• _GOAL OF THE EXERCISE_
Find the line in the entries below that contains "Open Scope Z_scope.". Repeat it exactly, and every line after it through the line that contains "Inductive Completed (E".

• _GIVEN RECORDS_
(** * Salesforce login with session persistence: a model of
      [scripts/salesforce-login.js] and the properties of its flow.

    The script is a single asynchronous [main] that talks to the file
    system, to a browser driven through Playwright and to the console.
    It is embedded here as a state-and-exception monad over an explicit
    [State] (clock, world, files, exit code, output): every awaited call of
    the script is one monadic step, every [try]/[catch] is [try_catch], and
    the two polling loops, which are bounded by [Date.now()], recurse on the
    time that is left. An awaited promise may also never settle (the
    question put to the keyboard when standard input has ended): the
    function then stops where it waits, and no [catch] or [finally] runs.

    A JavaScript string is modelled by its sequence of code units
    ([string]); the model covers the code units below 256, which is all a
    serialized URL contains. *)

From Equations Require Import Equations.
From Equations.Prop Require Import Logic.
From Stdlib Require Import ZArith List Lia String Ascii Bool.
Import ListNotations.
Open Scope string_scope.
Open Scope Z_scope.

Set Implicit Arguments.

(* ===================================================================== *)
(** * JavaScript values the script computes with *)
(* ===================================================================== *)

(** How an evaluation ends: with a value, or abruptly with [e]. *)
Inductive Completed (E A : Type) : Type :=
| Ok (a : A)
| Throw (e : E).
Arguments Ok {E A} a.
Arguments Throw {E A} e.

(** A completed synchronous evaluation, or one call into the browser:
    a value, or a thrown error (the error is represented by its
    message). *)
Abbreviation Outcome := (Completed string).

• _EXERCISE ANSWER_
Open Scope Z_scope.

Set Implicit Arguments.

(* ===================================================================== *)
(** * JavaScript values the script computes with *)
(* ===================================================================== *)

(** How an evaluation ends: with a value, or abruptly with [e]. *)
Inductive Completed (E A : Type) : Type :=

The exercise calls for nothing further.